The Warriors’ Reported War Chest: Picks, Youth, and Salary Dumps
According to emerging speculation, a Warriors offer would be built on three pillars:
The Draft Capital: Up to four first-round picks. This would likely include every tradable pick Golden State has (2026, 2028, 2030, and a possible pick-swap or distant 2032 pick), effectively mortgaging their post-Curry future.
The Young Talent: Jonathan Kuminga and Brandin Podziemski. This is the painful “future” tax. Kuminga represents the high-upside athleticism they’ve tried to develop, while Podziemski is the high-IQ, fan-favorite guard who embodies the Warrior spirit. Trading them signals a complete pivot from development to pure veteran contention.
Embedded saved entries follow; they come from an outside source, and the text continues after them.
(** * GPT-Image interactive editor: session-state bookkeeping of [app.py]

    A shallow embedding of the conversation state kept by the Streamlit
    script (the two image slots, the API transcript [chat_history] and
    the display log [chat_display]), of the payload builder
    [build_payload], of the response-parsing loop and of the base64
    helpers [encode_b64] / [decode_b64], followed by the properties of
    the specification that concern them. *)

From Stdlib Require Import List String Ascii Bool Arith NArith Lia.
From Stdlib Require Import Init.Byte.
Import ListNotations.

Local Open Scope string_scope.
Local Open Scope list_scope.

(* ===================================================================== *)
(** * Python values used by the script *)
(* ===================================================================== *)

(** A Python [bytes] object. *)
Definition bytes := list byte.

(** A Python [str] is modelled by a [string] whose characters are the
    code points below 256. *)

(** Truth value of a [str]: only the empty string is false. *)
Definition truthy (s : string) : bool :=
  match s with
  | EmptyString => false
  | String _ _ => true
  end.

(** Truth value of a value that is [None] or a [str]. *)
Definition truthy_opt (o : option string) : bool :=
  match o with
  | None => false
  | Some s => truthy s
  end.

(** Formatting of a value inside an f-string: [None] prints as its name. *)
Definition format_value (o : option string) : string :=
  match o with
  | None => "None"
  | Some s => s
  end.

(** [str.isspace] on one character, for the code points below 256:
    TAB..CR, FS..US, SPACE, NEL and NBSP. *)
Definition isspace (c : ascii) : bool :=
  let n := N_of_ascii c in
  ((9 <=? n) && (n <=? 13) || (28 <=? n) && (n <=? 31)
   || (n =? 32) || (n =? 133) || (n =? 160))%N.

Fixpoint lstrip (s : string) : string :=
  match s with
  | EmptyString => EmptyString
  | String c r => if isspace c then lstrip r else s
  end.

Fixpoint rstrip (s : string) : string :=
  match s with
  | EmptyString => EmptyString
  | String c r =>
      match rstrip r with
      | EmptyString => if isspace c then EmptyString else String c EmptyString
      | r' => String c r'
      end
  end.

(** [s.strip()] *)
Definition strip (s : string) : string := rstrip (lstrip s).

(** [sep.join(l)] *)
Fixpoint join (sep : string) (l : list string) : string :=
  match l with
  | [] => EmptyString
  | [x] => x
  | x :: rest => x ++ sep ++ join sep rest
  end.

(** The one-character string ["\n"]. *)
Definition newline : string := String (ascii_of_N 10) EmptyString.

(* ===================================================================== *)
(** * base64 (the standard library codec behind the two helpers) *)
(* ===================================================================== *)

Module Base64.

(** The alphabet of RFC 4648, section 4. *)
Definition table_b2a_base64 : string :=
  "ABCDEFGHIJKLMNOPQRSTUVWXYZabcdefghijklmnopqrstuvwxyz0123456789+/".

Definition BASE64_PAD : ascii := "="%char.

(** Character of a 6-bit group. *)
Definition b2a (n : N) : ascii :=
  match String.get (N.to_nat n) table_b2a_base64 with
  | Some c => c
  | None => BASE64_PAD
  end.

Fixpoint index_from (c : ascii) (tbl : string) (i : N) : option N :=
  match tbl with
  | EmptyString => None
  | String d r => if Ascii.eqb c d then Some i else index_from c r (N.succ i)
  end.

(** Inverse table: the 6-bit group of an alphabet character, [None]
    for every other character. *)
Definition table_a2b_base64 (c : ascii) : option N :=
  index_from c table_b2a_base64 0%N.

(** Store into an [unsigned char]: the value is taken modulo 256. *)
Definition to_uchar (n : N) : byte :=
  match Byte.of_N (n mod 256) with
  | Some b => b
  | None => x00
  end.

(** [binascii.b2a_base64(data, newline=False)]: three bytes give four
    characters; a final group of one or two bytes is padded with ['=']. *)
Fixpoint b2a_base64 (bin_data : bytes) : string :=
  match bin_data with
  | [] => EmptyString
  | [b1] =>
      let n1 := Byte.to_N b1 in
      String (b2a (N.shiftr n1 2))
        (String (b2a (N.shiftl (N.land n1 3) 4))
           (String BASE64_PAD (String BASE64_PAD EmptyString)))
  | [b1; b2] =>
      let n1 := Byte.to_N b1 in
      let n2 := Byte.to_N b2 in
      String (b2a (N.shiftr n1 2))
        (String (b2a (N.lor (N.shiftl (N.land n1 3) 4) (N.shiftr n2 4)))
           (String (b2a (N.shiftl (N.land n2 15) 2))
              (String BASE64_PAD EmptyString)))
  | b1 :: b2 :: b3 :: rest =>
      let n1 := Byte.to_N b1 in
      let n2 := Byte.to_N b2 in
      let n3 := Byte.to_N b3 in
      String (b2a (N.shiftr n1 2))
        (String (b2a (N.lor (N.shiftl (N.land n1 3) 4) (N.shiftr n2 4)))
           (String (b2a (N.lor (N.shiftl (N.land n2 15) 2) (N.shiftr n3 6)))
              (String (b2a (N.land n3 63)) (b2a_base64 rest))))
  end.

(** [binascii.a2b_base64(data)] in its default, non-strict mode: one
    pass over the characters with the position in the current quad
    ([quad_pos]), the bits left over from the previous character
    ([leftchar]) and the length of the current run of pad characters
    ([pads]).  Characters outside the alphabet are skipped; a pad run
    that completes a quad ends the decoding; input that ends inside a
    quad is an error ([None]). *)
Fixpoint a2b_loop (ascii_data : string) (quad_pos : nat) (leftchar : N)
    (pads : nat) (bin_data : bytes) : option bytes :=
  match ascii_data with
  | EmptyString =>
      if Nat.eqb quad_pos 0 then Some bin_data else None
  | String this_ch rest =>
      if Ascii.eqb this_ch BASE64_PAD then
        if Nat.leb 2 quad_pos then
          if Nat.leb 4 (quad_pos + S pads) then Some bin_data
          else a2b_loop rest quad_pos leftchar (S pads) bin_data
        else a2b_loop rest quad_pos leftchar pads bin_data
      else
        match table_a2b_base64 this_ch with
        | None => a2b_loop rest quad_pos leftchar pads bin_data
        | Some v =>
            match quad_pos with
            | 0 => a2b_loop rest 1 v 0 bin_data
            | 1 =>
                a2b_loop rest 2 (N.land v 15) 0
                  (bin_data ++
                   [to_uchar (N.lor (N.shiftl leftchar 2) (N.shiftr v 4))])
            | 2 =>
                a2b_loop rest 3 (N.land v 3) 0
                  (bin_data ++
                   [to_uchar (N.lor (N.shiftl leftchar 4) (N.shiftr v 2))])
            | _ =>
                a2b_loop rest 0 0%N 0
                  (bin_data ++ [to_uchar (N.lor (N.shiftl leftchar 6) v)])
            end
        end
  end.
The Salary Match: Draymond Green to a third team. This is the most emotionally and tactically complex piece. Green’s $X million salary is necessary to match Giannis’s max contract. But trading him—even to a facilitator—means parting with the defensive soul and emotional heartbeat of the dynasty. It’s the ultimate recognition that the core’s timeline has irrevocably passed.
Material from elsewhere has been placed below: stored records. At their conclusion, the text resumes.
(** * The XGBoost container walkthrough: image customization and orchestration

    A shallow embedding of the two programs of the repository:
    - [src/docker_build.sh], the image-customization procedure (bash);
    - [walkthrough.ipynb], the orchestration notebook (Python cells).

    Character strings are [string]; the bash array [BASH_REMATCH] is a
    [gmap nat string]; the local file system is a [gmap string string] from
    path to contents.  The programs the script starts ([aws], [docker]) are
    not part of the repository: each invocation is handed to a function
    [exec] that stands for the outside world and is recorded, with its
    output and exit status, in a log. *)

From Stdlib Require Import Ascii.
From stdpp Require Import strings gmap list.

(** ** Character strings *)

Module Str.

Definition newline : ascii := "010"%char.
Definition tab : ascii := "009"%char.
Definition cr : ascii := "013"%char.
Definition nul : ascii := "000"%char.

Fixpoint take (n : nat) (s : string) : string :=
  match n, s with
  | S n', String c s' => String c (take n' s')
  | _, _ => ""
  end.

Fixpoint drop (n : nat) (s : string) : string :=
  match n, s with
  | S n', String _ s' => drop n' s'
  | _, _ => s
  end.

(** [${s:off:len}] and [${s:off}] for offsets that are not negative. *)
Definition substr (off len : nat) (s : string) : string := take len (drop off s).
Definition substr_from (off : nat) (s : string) : string := drop off s.

Fixpoint occurs (c : ascii) (s : string) : bool :=
  match s with
  | "" => false
  | String d s' => if decide (c = d) then true else occurs c s'
  end.

(** Whether the last character of [s] is [c]. *)
Fixpoint ends_with (c : ascii) (s : string) : bool :=
  match s with
  | "" => false
  | String d "" => bool_decide (c = d)
  | String _ s' => ends_with c s'
  end.

(** [tr -d c]. *)
Fixpoint delete_char (c : ascii) (s : string) : string :=
  match s with
  | "" => ""
  | String d s' => if decide (c = d) then delete_char c s' else String d (delete_char c s')
  end.

Fixpoint strip_trailing_newlines (s : string) : string :=
  match s with
  | "" => ""
  | String c s' =>
      match strip_trailing_newlines s' with
      | "" => if decide (c = newline) then "" else String c ""
      | r => String c r
      end
  end.

Fixpoint lit_nat_go (acc : nat) (s : string) : option nat :=
  match s with
  | "" => Some acc
  | String c s' =>
      match Ascii.is_nat c with
      | Some d => lit_nat_go (10 * acc + d) s'
      | None => None
      end
  end.
(** A non-empty run of decimal digits read as a number. *)
Definition lit_nat (s : string) : option nat :=
  match s with "" => None | _ => lit_nat_go 0 s end.

End Str.

(** ** Regular expressions

    The two patterns of the script use only ordinary characters, [.*] and
    parenthesised groups.  The matcher is a backtracking one in
    continuation-passing style: [.*] first tries to take the whole rest of
    the subject and gives characters back one at a time.  For a pattern that
    is a plain sequence of such items this is the POSIX rule that bash's
    [=~] and [expr]'s [:] follow (the leftmost match, the longest one, each
    item from left to right as long as possible). *)

Module Regex.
The On-Court Vision: Curry, Giannis, and… Who Else?
If successful, the Warriors would create a breathtaking duo: Stephen Curry and Giannis Antetokounmpo. The spacing Curry provides for Giannis’s drives would be unparalleled, and Giannis’s rim protection and transition offense would rejuvenate Curry’s late career.
But the supporting cast would be alarmingly thin. The remaining roster would likely feature Andrew Wiggins, a re-signed Klay Thompson (on a likely smaller deal), and a group of minimum-contract veterans. The defense, without Draymond, would be reconstructed entirely around Giannis. The bench would be among the league’s weakest. This would be a “stars and scrubs” construction of the highest order.
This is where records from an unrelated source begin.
(** Three admissible items, the calendar rejecting the second: two synced,
    one skipped with the message of the calendar, the third synced. *)
Lemma sync_isolates_creation_failure_witness :
  sync_loop NewYork.platform (Demo.services false true) 14
            [Demo.essay_item; Demo.quiz2_item; Demo.lab3_item] [] [] Demo.start
  = (inr (["Essay 1 (Canvas Assignment) - Due: November 7, 2025 at 11:59 PM";
           "Lab 3 (Canvas Assignment) - Due: November 9, 2025 at 11:59 PM"],
          ["Quiz 2 (error: Google Calendar API error: 403)"]),
     Demo.start + 3).
Proof.
  pose (P := NewYork.platform). pose (S := Demo.services false true).
  pose (dueEST := {| EST.datetime := "2025-11-08T23:59:59";
                     EST.readable := "November 8, 2025 at 11:59 PM" |}).
  pose (endEST := {| EST.datetime := "2025-11-09T00:59:59";
                     EST.readable := "November 9, 2025 at 12:59 AM" |}).
  assert (Ht : truthy (dueAtField_of Demo.quiz2_item) = true) by reflexivity.
  assert (Hd : Date_new P (dueAtField_of Demo.quiz2_item) = Some 1762664399000)
    by (vm_compute; reflexivity).
  assert (Hc : clock S (Demo.start + 1) = (Demo.start + 1, Demo.start + 2))
    by reflexivity.
  assert (Hw : 0 < daysDiff_of 1762664399000 (Demo.start + 1) <= 14)
    by (replace (daysDiff_of 1762664399000 (Demo.start + 1)) with 8
         by (vm_compute; reflexivity); lia).
  assert (Hs : convertToEST P (dueAtField_of Demo.quiz2_item) = Some dueEST)
    by (vm_compute; reflexivity).
  assert (Hclip : TimeClip (1762664399000 + 3600000) = Some (1762664399000 + 3600000))
    by (vm_compute; reflexivity).
  assert (He : convertToEST P (JStr (toISOString P (1762664399000 + 3600000)))
               = Some endEST) by (vm_compute; reflexivity).
  assert (Hcreate : createEvent S (sync_event Demo.quiz2_item dueEST endEST)
                                (Demo.start + 2)
                    = (inl (ErrorObj "Google Calendar API error: 403"), Demo.start + 2))
    by (vm_compute; reflexivity).
  destruct (sync_isolates_creation_failure P S 14 Demo.quiz2_item 1762664399000
              (Demo.start + 1) dueEST endEST
              (ErrorObj "Google Calendar API error: 403")
              (Demo.start + 1) (Demo.start + 2) (Demo.start + 2)
              Ht Hd Hc Hw Hs Hclip He Hcreate) as (_ & _ & _ & _ & H3).
  destruct (H3 Demo.essay_item Demo.lab3_item
              "Essay 1 (Canvas Assignment) - Due: November 7, 2025 at 11:59 PM"
              "Lab 3 (Canvas Assignment) - Due: November 9, 2025 at 11:59 PM"
              Demo.start (Demo.start + 3)
              ltac:(vm_compute; reflexivity) ltac:(vm_compute; reflexivity))
    as (E & _).
  exact E.
Defined.

(** The quiz, admitted under 14 days: its event starts at the due time of
    2025-11-08 23:59:59 in New York and ends one hour later, on the next
    day; the description shows its 10 points and its course. *)
Lemma sync_item_inside_window_witness :
  0 < daysDiff_of 1762664399000 Demo.start <= 14
  /\ sync_item NewYork.platform (Demo.services false false) 14
               Demo.quiz2_item Demo.start
     = (inr (Synced "Quiz 2 (Canvas Quiz) - Due: November 8, 2025 at 11:59 PM"),
        Demo.start + 1)
  /\ exists event,
       CalendarEvent.start event
       = {| EventTime.dateTime := JStr "2025-11-08T23:59:59";
            EventTime.timeZone := NEW_YORK |}
       /\ CalendarEvent.end_ event
          = {| EventTime.dateTime := JStr "2025-11-09T00:59:59";
               EventTime.timeZone := NEW_YORK |}
       /\ includes (CalendarEvent.description event) "Points: 10"
       /\ includes (CalendarEvent.description event) "Course: Logic".
Proof.
  pose (P := NewYork.platform). pose (S := Demo.services false false).
  pose (dueEST := {| EST.datetime := "2025-11-08T23:59:59";
                     EST.readable := "November 8, 2025 at 11:59 PM" |}).
  pose (endEST := {| EST.datetime := "2025-11-09T00:59:59";
                     EST.readable := "November 9, 2025 at 12:59 AM" |}).
  assert (Ht : truthy (dueAtField_of Demo.quiz2_item) = true) by reflexivity.
  assert (Hd : Date_new P (dueAtField_of Demo.quiz2_item) = Some 1762664399000)
    by (vm_compute; reflexivity).
  assert (Hc : clock S Demo.start = (Demo.start, Demo.start + 1)) by reflexivity.
  assert (Hw : 0 < daysDiff_of 1762664399000 Demo.start <= 14)
    by (replace (daysDiff_of 1762664399000 Demo.start) with 8
         by (vm_compute; reflexivity); lia).
  assert (Hs : convertToEST P (dueAtField_of Demo.quiz2_item) = Some dueEST)
    by (vm_compute; reflexivity).
  assert (Hclip : TimeClip (1762664399000 + 3600000) = Some (1762664399000 + 3600000))
    by (vm_compute; reflexivity).
  assert (He : convertToEST P (JStr (toISOString P (1762664399000 + 3600000)))
               = Some endEST) by (vm_compute; reflexivity).
  destruct (sync_item_inside_window P S 14 Demo.quiz2_item 1762664399000 Demo.start
              Demo.start (Demo.start + 1) Ht Hd Hc Hw) as (_ & Hsome & _).
  destruct (Hsome dueEST Hs) as (_ & Hend).
  destruct (Hend Hclip) as (_ & Hev).
  destruct (Hev endEST He) as (E & Hstart & Hstop & _ & _ & Hpoints & Hcourse).
  split; [exact Hw |]. split; [exact E |].
  exists (sync_event Demo.quiz2_item dueEST endEST).
  split; [exact Hstart |]. split; [exact Hstop |].
  split; [exact Hpoints | exact Hcourse].
Defined.

(** With every course up, three items are fetched and the run accounts for
    the three of them. *)
Lemma sync_accounts_for_every_item_witness :
  getUpcomingAssignments (Demo.services false true) Demo.start
  = (inr [Demo.essay_item; Demo.quiz2_item; Demo.lab3_item], Demo.start + 1)
  /\ exists synced skipped w',
       sync_run NewYork.platform (Demo.services false true) (Some 14) Demo.start
       = (inr (synced, skipped), w')
       /\ (List.length synced + List.length skipped = 3)%nat.
Proof.
  assert (Hg : getUpcomingAssignments (Demo.services false true) Demo.start
               = (inr [Demo.essay_item; Demo.quiz2_item; Demo.lab3_item],
                  Demo.start + 1)) by reflexivity.
  split; [exact Hg |].
  exact (proj1 (sync_accounts_for_every_item NewYork.platform
                  (Demo.services false true) (Some 14) _ Demo.start
                  (Demo.start + 1) Hg)).
Defined.

(** Empty strings for the title and the description: only the description
    is sent, and only the stored description changes. *)
Lemma update_handles_empty_strings_asymmetrically_witness :
  let args := {| UpdateArgs.eventId := JStr "evt";
                 UpdateArgs.title := JStr EmptyString;
                 UpdateArgs.description := JStr EmptyString;
                 UpdateArgs.startTime := JUndef;
                 UpdateArgs.endTime := JUndef;
                 UpdateArgs.timezone := JUndef |} in
  Updates.description (build_updates args) = Some (JStr EmptyString)
  /\ Updates.summary (build_updates args) = None
  /\ forall stored,
       Stored.summary (Stored.patch stored (build_updates args))
       = Stored.summary stored
       /\ Stored.description (Stored.patch stored (build_updates args))
          = JStr EmptyString.
Proof.
  intros args.
  destruct (update_handles_empty_strings_asymmetrically args)
    as (_ & _ & _ & _ & Hdesc & _ & Htitle & _).
  destruct (Hdesc eq_refl) as (Hd & Hd').
  destruct (Htitle eq_refl) as (Ht & Ht').
  split; [exact Hd |]. split; [exact Ht |].
  intros stored. split; [apply Ht' | apply Hd'].
Defined.

(** * Further properties of the code *)

(** ** canvas.ts: the HTTP wrapper *)

Lemma try_catch_rethrow {World A : Type} (m : Eff.M World A) (w : World) :
  Eff.try_catch m (fun error => Eff.throw error) w = m w.
Proof.
  unfold Eff.try_catch, Eff.throw. destruct (m w) as [[e | a] w']; reflexivity.
Qed.

(** X1: [CanvasClient.fetch] returns data only from a response that is ok
    and whose body parses; a response that is not ok becomes an error with
    the status and the status text, an aborted request an error naming the
    timeout and the URL, and any other rejection is thrown unchanged. *)
Theorem canvas_fetch_outcomes
        {World Data : Type} (net : CanvasRequest.t -> World -> FetchOutcome Data * World)
        (apiToken domain endpoint : string) (timeoutMs : Z) (w : World) :
  let url := domain ++ "/api/v1" ++ endpoint in
  let request :=
    {| CanvasRequest.url := url;
       CanvasRequest.authorization := "Bearer " ++ apiToken;
       CanvasRequest.content_type := "application/json" |} in
  let run := canvas_fetch net apiToken domain endpoint timeoutMs w in
  (forall data w',
      run = (inr data, w') <->
      exists response,
        net request w = (Responded response, w')
        /\ Response.ok response = true
        /\ Response.json response = inr data)
  /\ (forall response w',
        net request w = (Responded response, w') ->
        Response.ok response = false ->
        run = (inl (ErrorObj ("Canvas API error: "
                              ++ Z_to_string (Response.status response) ++ " "
                              ++ Response.statusText response)), w'))
  /\ (forall message w',
        net request w = (RejectedAbort message, w') ->
        run = (inl (ErrorObj ("Canvas API timeout after " ++ Z_to_string timeoutMs
                              ++ "ms for " ++ url)), w'))
  /\ (forall error w',
        net request w = (Rejected error, w') -> run = (inl error, w')).
Proof.
  cbv zeta. unfold canvas_fetch.
  set (request := {| CanvasRequest.url := domain ++ "/api/v1" ++ endpoint;
                     CanvasRequest.authorization := "Bearer " ++ apiToken;
                     CanvasRequest.content_type := "application/json" |}).
  split; [| split; [| split]].
  - intros data w'. split.
    + destruct (net request w) as [[response | message | error] w1];
        try discriminate.
      destruct (Response.ok response) eqn:Hok; simpl; [| discriminate].
      intros H. inversion H; subst. exists response. auto.
    + intros (response & Hn & Hok & Hj). rewrite Hn, Hok. simpl. now rewrite Hj.
  - intros response w' Hn Hok. rewrite Hn, Hok. reflexivity.
  - intros message w' Hn. rewrite Hn. reflexivity.
  - intros error w' Hn. rewrite Hn. reflexivity.
Qed.

(** X2: the getters add nothing to [fetch]: their [catch] throws the same
    error again.  [getCalendarEvents] asks for the events of [user_1] and
    appends [start_date] and [end_date], in that order and as given, for
    the arguments that are truthy only. *)
Theorem canvas_getters_are_transparent
        {World Data : Type} (net : CanvasRequest.t -> World -> FetchOutcome Data * World)
        (apiToken domain : string) (w : World) :
  getCourses net apiToken domain w
  = canvas_fetch net apiToken domain "/courses?enrollment_state=active" 30000 w
  /\ (forall courseId,
        getAssignmentsByCourse net apiToken domain courseId w
        = canvas_fetch net apiToken domain
            ("/courses/" ++ Z_to_string courseId ++ "/assignments") 30000 w)
  /\ (forall startDate endDate,
        getCalendarEvents net apiToken domain startDate endDate w
        = canvas_fetch net apiToken domain
            (calendar_events_endpoint startDate endDate) 30000 w)
  /\ (forall startDate endDate,
        let base := "/calendar_events?context_codes[]=user_1" in
        calendar_events_endpoint startDate endDate
        = base
          ++ (if truthy startDate then "&start_date=" ++ to_str startDate
              else EmptyString)
          ++ (if truthy endDate then "&end_date=" ++ to_str endDate
              else EmptyString))
  /\ calendar_events_endpoint (JStr EmptyString) JUndef
     = "/calendar_events?context_codes[]=user_1".
Proof.
  split; [apply try_catch_rethrow |].
  split; [intros; apply try_catch_rethrow |].
  split; [intros; apply try_catch_rethrow |].
  split; [| reflexivity].
  intros startDate endDate. cbv zeta. unfold calendar_events_endpoint.
  destruct (truthy startDate), (truthy endDate);
    rewrite ?append_assoc_s, ?append_nil_r; reflexivity.
Qed.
The Bigger Questions: Is This Even Enough for Milwaukee?
The critical caveat is whether this package—4 picks, Kuminga, Podziemski, and financial relief via Green’s exit—tops the market. Compared to offers from Oklahoma City (a dozen picks) or New York (multiple young starters and picks), the Warriors’ bundle is heavy on quantity but may lack a true “blue-chip” prospect to rival a Jalen Williams or a Jalen Brunson as a centerpiece. The inclusion of Green as salary filler, not a desired asset for Milwaukee, lessens the basketball return for the Bucks.
The Verdict: A Phoenix Gambit
For the Warriors, this is a “Phoenix Gambit”—a move that burns the existing structure to ash in hopes of rising anew with a different kind of fire. It’s admitting the Kuminga project didn’t work and that Draymond’s era, as a foundational piece, is over. It’s betting everything—the next decade’s drafts, the last young hopes, and a franchise icon—on two years of Curry and Giannis at their peak.
Would they do it? For a chance to send Curry off with one more ring alongside a force like Giannis, and to avoid a long, painful post-Curry rebuild, the answer from an aggressive front office might just be yes. But it would be the end of the Warriors as we know them, trading their past and future for a glorious, all-or-nothing present.